ACTION ITEM
Find the string "Hfit" in the entries and copy each line that has it.

INPUT DATA
########

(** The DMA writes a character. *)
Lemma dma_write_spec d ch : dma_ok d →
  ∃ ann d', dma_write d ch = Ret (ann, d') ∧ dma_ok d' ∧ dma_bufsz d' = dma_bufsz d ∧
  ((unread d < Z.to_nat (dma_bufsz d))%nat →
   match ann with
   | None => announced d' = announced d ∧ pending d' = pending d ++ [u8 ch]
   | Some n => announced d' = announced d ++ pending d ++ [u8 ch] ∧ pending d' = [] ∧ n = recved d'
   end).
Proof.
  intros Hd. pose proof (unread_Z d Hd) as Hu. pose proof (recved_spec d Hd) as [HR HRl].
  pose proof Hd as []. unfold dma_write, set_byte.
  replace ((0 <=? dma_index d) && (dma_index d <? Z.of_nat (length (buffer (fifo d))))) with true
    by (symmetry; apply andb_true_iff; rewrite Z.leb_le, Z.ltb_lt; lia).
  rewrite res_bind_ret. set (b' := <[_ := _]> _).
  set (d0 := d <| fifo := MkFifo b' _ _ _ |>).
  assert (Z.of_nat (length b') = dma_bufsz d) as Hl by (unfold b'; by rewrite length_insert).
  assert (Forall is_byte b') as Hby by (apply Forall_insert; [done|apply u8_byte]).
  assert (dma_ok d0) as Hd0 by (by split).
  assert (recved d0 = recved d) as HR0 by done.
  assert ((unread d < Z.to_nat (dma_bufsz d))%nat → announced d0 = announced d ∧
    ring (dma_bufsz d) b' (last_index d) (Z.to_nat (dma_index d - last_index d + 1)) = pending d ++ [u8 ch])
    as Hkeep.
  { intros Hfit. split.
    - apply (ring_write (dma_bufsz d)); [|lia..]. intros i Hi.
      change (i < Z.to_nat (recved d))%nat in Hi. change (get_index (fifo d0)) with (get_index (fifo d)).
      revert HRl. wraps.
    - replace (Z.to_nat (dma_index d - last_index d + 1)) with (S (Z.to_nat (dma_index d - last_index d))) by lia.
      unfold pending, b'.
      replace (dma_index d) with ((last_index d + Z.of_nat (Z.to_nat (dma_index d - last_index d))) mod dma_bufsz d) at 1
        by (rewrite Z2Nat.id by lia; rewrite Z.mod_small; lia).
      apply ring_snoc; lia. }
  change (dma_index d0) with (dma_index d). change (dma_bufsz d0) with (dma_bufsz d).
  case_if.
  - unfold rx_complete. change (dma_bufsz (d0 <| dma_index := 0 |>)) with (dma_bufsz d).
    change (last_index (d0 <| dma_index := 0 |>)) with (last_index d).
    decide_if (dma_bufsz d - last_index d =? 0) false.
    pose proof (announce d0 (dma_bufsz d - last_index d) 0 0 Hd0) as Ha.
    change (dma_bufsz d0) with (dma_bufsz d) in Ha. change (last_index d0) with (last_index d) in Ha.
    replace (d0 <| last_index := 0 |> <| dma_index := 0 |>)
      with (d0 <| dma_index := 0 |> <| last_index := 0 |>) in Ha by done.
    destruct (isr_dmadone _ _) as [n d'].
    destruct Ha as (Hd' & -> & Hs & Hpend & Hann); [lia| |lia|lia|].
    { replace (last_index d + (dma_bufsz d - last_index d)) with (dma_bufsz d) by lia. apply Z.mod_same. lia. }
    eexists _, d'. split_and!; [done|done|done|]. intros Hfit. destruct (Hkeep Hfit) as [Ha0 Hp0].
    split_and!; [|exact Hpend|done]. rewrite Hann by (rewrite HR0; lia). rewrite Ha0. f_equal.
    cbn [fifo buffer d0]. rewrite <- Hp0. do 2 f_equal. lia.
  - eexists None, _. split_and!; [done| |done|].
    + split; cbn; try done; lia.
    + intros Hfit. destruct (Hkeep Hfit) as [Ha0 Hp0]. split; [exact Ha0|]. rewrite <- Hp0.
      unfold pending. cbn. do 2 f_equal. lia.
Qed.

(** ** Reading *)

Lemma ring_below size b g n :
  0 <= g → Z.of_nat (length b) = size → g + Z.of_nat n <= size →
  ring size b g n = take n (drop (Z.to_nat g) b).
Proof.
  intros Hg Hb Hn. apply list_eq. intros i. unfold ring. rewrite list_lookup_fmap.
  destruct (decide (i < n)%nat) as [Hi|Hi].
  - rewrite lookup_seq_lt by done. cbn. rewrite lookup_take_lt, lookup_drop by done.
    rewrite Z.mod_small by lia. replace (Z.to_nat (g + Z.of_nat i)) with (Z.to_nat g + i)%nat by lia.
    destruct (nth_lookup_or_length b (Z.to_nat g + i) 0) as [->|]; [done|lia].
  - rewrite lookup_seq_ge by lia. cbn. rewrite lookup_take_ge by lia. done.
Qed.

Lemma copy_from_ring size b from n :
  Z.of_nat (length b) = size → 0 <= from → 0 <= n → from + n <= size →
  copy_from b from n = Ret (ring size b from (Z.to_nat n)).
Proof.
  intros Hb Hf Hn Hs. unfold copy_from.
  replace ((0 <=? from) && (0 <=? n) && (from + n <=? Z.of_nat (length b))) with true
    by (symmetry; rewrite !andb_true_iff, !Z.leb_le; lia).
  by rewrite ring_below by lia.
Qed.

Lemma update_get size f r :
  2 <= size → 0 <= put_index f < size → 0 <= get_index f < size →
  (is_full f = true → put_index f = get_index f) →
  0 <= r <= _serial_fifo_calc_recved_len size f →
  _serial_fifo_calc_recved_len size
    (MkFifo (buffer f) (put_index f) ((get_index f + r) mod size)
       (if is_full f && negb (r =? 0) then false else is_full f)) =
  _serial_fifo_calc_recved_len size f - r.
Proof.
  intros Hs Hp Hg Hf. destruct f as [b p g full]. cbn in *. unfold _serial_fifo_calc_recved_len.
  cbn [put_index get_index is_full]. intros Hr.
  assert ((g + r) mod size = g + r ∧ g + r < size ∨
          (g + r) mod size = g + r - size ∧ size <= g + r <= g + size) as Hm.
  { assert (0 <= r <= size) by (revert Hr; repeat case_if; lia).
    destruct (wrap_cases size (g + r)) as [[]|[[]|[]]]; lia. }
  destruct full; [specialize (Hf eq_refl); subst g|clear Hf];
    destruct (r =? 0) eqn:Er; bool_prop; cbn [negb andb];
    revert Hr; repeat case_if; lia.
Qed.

########

RESPONSE AREA
  { intros Hfit. split.
    eexists _, d'. split_and!; [done|done|done|]. intros Hfit. destruct (Hkeep Hfit) as [Ha0 Hp0].
    + intros Hfit. destruct (Hkeep Hfit) as [Ha0 Hp0]. split; [exact Ha0|]. rewrite <- Hp0.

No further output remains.